==== Extracted entries ====
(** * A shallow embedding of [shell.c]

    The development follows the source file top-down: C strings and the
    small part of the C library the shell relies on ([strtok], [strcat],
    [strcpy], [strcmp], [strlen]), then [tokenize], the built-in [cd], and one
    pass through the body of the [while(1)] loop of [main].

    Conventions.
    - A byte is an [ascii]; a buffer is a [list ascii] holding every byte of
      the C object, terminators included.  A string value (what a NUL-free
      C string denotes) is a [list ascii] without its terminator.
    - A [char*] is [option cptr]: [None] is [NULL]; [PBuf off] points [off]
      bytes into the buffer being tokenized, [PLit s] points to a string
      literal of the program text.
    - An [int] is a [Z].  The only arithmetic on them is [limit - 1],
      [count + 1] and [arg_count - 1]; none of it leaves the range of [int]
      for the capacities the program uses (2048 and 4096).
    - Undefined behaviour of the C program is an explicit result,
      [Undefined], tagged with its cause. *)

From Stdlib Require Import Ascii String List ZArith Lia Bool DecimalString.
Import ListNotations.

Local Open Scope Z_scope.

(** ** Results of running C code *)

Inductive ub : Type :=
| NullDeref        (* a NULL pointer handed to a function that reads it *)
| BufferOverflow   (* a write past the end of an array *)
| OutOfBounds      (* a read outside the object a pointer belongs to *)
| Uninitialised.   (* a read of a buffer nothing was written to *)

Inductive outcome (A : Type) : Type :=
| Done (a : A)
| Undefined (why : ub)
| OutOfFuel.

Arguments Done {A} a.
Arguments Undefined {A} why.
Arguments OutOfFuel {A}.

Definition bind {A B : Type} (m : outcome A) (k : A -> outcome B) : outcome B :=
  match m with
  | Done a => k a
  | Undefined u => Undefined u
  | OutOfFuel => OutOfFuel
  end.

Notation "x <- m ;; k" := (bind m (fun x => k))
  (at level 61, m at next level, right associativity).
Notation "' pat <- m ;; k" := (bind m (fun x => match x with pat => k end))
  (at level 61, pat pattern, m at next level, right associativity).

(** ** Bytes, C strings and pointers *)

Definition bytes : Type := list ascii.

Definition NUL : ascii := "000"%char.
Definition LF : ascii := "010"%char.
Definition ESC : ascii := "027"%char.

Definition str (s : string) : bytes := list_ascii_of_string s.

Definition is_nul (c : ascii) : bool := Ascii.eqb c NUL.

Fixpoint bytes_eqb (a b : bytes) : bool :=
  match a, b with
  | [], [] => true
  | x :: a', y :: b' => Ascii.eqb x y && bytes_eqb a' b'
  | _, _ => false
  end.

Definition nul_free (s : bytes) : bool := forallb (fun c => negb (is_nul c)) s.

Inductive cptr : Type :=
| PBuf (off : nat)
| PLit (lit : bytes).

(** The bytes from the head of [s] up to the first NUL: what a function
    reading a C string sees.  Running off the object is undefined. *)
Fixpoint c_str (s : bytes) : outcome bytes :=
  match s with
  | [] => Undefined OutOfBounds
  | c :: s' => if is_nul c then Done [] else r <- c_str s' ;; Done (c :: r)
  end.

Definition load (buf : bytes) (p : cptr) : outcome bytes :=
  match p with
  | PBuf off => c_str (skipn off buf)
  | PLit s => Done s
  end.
====
Assigned task: Only the lines that contain the string "strings" should be copied from the entries above.

Exercise output:
    The development follows the source file top-down: C strings and the
(** ** Bytes, C strings and pointers *)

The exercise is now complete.